EXERCISE: Only lines containing "altScreen" belong in the answer, each copied from the entries below.
○ ○ ○
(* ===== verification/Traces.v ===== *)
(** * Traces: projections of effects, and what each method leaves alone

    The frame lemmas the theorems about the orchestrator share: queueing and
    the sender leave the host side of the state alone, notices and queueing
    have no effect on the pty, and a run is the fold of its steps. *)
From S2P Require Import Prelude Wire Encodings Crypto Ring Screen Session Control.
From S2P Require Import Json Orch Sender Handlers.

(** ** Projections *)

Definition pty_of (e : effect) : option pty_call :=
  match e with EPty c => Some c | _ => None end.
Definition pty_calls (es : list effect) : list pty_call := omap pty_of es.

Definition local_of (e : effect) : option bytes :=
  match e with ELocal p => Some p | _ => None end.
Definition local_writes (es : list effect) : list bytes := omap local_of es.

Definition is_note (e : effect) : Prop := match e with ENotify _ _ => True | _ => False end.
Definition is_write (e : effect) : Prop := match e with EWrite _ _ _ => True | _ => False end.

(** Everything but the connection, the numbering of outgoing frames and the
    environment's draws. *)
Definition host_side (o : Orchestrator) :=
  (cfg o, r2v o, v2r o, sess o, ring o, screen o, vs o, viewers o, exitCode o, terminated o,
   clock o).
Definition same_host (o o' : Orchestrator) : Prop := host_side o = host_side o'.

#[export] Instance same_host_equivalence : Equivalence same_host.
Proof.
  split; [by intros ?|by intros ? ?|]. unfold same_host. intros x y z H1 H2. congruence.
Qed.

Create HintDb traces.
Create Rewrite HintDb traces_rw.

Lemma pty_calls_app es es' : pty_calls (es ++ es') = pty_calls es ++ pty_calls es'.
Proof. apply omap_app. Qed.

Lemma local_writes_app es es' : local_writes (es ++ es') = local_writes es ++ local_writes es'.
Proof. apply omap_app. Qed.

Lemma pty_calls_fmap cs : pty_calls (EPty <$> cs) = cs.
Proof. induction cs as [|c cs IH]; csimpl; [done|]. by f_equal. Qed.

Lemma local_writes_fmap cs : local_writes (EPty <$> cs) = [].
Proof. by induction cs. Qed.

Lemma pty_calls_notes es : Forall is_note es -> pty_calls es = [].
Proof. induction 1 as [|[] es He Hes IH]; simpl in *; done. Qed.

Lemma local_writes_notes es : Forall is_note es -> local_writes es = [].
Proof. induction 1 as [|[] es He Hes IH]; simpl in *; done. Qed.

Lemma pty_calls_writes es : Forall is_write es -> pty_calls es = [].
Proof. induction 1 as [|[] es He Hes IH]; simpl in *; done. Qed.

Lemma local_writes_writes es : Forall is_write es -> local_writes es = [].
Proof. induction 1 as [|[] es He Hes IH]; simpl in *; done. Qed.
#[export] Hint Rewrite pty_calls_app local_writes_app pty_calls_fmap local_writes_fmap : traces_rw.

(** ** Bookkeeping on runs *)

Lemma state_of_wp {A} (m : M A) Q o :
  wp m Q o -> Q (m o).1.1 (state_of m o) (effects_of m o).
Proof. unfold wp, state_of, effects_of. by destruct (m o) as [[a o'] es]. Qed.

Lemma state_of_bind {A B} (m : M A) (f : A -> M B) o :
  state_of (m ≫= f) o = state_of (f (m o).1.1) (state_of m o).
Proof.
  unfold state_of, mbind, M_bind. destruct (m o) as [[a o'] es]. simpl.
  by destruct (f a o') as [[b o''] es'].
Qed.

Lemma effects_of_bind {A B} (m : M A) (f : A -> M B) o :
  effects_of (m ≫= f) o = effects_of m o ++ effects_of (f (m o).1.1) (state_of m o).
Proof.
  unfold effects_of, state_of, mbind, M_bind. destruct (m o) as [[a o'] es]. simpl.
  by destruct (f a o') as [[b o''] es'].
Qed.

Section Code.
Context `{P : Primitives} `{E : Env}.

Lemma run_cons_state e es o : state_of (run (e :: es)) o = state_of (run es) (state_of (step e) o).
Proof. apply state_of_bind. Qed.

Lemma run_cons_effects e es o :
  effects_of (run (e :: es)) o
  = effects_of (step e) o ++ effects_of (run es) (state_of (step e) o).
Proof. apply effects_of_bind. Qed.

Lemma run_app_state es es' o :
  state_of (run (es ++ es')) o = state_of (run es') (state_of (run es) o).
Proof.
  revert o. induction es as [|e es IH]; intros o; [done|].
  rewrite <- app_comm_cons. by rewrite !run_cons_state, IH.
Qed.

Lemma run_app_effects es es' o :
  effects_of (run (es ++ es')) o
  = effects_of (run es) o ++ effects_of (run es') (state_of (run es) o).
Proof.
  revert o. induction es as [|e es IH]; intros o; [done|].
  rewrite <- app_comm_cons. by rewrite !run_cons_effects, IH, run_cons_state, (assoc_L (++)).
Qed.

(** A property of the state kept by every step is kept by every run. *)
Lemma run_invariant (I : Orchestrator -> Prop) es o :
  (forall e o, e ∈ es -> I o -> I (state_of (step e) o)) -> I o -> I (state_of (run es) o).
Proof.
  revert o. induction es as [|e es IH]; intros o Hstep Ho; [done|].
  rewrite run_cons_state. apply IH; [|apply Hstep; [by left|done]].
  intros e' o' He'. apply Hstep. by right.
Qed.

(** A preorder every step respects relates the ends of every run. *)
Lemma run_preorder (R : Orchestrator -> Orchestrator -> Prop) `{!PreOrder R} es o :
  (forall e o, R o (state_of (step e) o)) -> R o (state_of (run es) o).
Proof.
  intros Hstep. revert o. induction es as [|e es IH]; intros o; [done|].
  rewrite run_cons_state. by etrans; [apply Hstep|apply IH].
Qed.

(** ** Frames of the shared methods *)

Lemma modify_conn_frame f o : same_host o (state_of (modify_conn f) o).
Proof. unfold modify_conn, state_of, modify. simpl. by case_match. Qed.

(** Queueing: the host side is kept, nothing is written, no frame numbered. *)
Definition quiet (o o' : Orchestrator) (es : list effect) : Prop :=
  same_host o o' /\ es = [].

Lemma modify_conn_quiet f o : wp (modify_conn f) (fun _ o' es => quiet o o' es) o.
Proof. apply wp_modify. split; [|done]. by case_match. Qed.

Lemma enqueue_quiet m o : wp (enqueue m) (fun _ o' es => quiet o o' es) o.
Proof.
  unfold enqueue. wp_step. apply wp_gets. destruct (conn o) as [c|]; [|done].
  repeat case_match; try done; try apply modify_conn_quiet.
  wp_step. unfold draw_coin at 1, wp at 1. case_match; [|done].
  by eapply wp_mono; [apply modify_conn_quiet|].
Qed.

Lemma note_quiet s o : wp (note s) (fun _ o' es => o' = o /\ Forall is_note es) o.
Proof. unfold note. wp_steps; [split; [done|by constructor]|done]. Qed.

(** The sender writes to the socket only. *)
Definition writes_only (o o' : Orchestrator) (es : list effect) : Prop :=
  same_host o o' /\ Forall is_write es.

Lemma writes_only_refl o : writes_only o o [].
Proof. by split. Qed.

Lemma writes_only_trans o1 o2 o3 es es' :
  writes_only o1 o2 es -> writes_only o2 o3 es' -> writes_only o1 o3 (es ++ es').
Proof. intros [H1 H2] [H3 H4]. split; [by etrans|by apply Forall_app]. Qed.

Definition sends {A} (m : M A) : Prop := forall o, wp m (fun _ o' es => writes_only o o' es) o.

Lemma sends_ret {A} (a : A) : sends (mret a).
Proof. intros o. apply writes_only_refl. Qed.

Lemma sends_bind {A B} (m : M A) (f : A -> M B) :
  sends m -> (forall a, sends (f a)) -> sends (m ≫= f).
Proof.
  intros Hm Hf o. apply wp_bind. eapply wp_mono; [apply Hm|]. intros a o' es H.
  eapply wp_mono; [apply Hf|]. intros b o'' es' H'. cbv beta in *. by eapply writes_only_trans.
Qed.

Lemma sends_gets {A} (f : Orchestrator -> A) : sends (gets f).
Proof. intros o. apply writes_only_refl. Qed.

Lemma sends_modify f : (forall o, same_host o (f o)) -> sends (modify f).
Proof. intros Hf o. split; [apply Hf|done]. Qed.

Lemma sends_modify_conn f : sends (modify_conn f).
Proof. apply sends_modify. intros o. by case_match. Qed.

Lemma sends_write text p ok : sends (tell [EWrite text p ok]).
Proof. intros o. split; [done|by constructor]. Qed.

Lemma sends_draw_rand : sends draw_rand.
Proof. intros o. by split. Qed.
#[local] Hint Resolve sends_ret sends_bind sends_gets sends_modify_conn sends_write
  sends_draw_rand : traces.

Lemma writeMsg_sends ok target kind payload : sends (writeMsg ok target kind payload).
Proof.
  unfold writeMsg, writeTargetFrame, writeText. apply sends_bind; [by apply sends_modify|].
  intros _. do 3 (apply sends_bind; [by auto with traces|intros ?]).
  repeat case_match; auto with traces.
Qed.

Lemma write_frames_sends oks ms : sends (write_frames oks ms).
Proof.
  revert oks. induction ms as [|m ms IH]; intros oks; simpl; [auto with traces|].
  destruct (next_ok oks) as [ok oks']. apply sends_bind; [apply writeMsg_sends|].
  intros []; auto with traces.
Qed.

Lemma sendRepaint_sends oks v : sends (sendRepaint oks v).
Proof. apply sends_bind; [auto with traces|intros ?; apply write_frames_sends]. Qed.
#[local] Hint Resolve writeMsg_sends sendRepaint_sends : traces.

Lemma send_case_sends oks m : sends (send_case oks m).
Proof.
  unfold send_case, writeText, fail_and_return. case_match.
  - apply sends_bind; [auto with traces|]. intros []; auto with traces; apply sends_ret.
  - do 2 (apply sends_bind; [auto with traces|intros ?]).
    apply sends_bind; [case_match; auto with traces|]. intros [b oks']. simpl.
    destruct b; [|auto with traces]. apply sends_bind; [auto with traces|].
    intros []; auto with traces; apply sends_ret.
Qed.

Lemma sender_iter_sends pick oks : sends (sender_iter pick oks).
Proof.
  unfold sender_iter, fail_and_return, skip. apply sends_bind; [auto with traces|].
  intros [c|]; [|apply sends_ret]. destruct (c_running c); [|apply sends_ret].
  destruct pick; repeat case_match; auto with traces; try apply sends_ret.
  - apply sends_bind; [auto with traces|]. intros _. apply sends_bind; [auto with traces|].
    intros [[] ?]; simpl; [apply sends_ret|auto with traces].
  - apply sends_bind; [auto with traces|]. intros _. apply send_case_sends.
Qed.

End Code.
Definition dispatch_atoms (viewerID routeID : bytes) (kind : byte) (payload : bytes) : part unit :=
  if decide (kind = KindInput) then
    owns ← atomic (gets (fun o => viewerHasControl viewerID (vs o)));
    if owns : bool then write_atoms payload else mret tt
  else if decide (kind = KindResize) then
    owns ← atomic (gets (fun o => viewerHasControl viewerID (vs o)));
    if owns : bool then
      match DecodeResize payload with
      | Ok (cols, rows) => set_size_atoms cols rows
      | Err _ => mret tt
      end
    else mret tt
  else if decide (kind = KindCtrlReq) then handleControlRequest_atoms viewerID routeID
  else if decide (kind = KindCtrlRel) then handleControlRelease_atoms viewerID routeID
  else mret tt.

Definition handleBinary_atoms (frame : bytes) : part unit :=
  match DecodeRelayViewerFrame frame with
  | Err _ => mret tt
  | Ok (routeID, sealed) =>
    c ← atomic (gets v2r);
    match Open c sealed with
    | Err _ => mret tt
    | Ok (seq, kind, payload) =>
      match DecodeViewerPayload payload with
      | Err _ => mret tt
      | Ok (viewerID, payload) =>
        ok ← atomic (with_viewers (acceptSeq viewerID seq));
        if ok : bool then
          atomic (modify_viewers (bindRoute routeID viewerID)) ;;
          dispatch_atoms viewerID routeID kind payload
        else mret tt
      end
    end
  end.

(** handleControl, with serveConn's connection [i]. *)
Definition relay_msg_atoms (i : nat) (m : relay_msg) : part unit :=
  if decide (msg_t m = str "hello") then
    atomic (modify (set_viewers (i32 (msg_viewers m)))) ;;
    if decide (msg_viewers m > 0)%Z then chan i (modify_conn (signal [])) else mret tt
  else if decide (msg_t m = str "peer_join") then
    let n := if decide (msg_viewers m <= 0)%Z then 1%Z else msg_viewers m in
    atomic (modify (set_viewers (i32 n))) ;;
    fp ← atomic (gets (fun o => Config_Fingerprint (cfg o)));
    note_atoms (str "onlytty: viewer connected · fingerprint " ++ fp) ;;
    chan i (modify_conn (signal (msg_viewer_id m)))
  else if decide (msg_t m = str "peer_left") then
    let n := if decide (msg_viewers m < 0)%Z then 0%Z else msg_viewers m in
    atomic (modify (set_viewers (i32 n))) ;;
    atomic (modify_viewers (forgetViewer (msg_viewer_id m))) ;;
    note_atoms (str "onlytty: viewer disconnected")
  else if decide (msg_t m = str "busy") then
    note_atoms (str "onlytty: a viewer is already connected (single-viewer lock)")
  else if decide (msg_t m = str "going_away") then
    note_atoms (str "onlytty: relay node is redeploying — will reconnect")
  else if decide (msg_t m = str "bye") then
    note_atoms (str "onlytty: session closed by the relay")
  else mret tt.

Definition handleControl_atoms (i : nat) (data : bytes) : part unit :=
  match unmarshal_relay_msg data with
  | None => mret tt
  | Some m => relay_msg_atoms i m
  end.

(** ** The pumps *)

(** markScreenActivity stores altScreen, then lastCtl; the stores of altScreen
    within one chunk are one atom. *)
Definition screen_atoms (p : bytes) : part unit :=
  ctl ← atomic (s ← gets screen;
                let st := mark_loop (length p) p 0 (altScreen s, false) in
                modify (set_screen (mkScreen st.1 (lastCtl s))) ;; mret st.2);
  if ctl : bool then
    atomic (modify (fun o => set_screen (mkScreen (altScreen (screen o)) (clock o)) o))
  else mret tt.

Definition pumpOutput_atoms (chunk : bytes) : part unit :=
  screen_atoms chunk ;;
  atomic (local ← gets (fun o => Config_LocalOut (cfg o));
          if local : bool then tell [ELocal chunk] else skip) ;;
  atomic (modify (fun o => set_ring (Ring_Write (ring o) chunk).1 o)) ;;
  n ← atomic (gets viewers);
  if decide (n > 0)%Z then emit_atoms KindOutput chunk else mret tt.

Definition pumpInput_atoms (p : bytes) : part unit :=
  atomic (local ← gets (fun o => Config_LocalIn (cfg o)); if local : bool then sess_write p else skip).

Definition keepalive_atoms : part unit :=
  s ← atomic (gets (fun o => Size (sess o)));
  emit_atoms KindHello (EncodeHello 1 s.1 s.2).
○ ○ ○
ANSWER AREA:
(** markScreenActivity stores altScreen, then lastCtl; the stores of altScreen
                let st := mark_loop (length p) p 0 (altScreen s, false) in
    atomic (modify (fun o => set_screen (mkScreen (altScreen (screen o)) (clock o)) o))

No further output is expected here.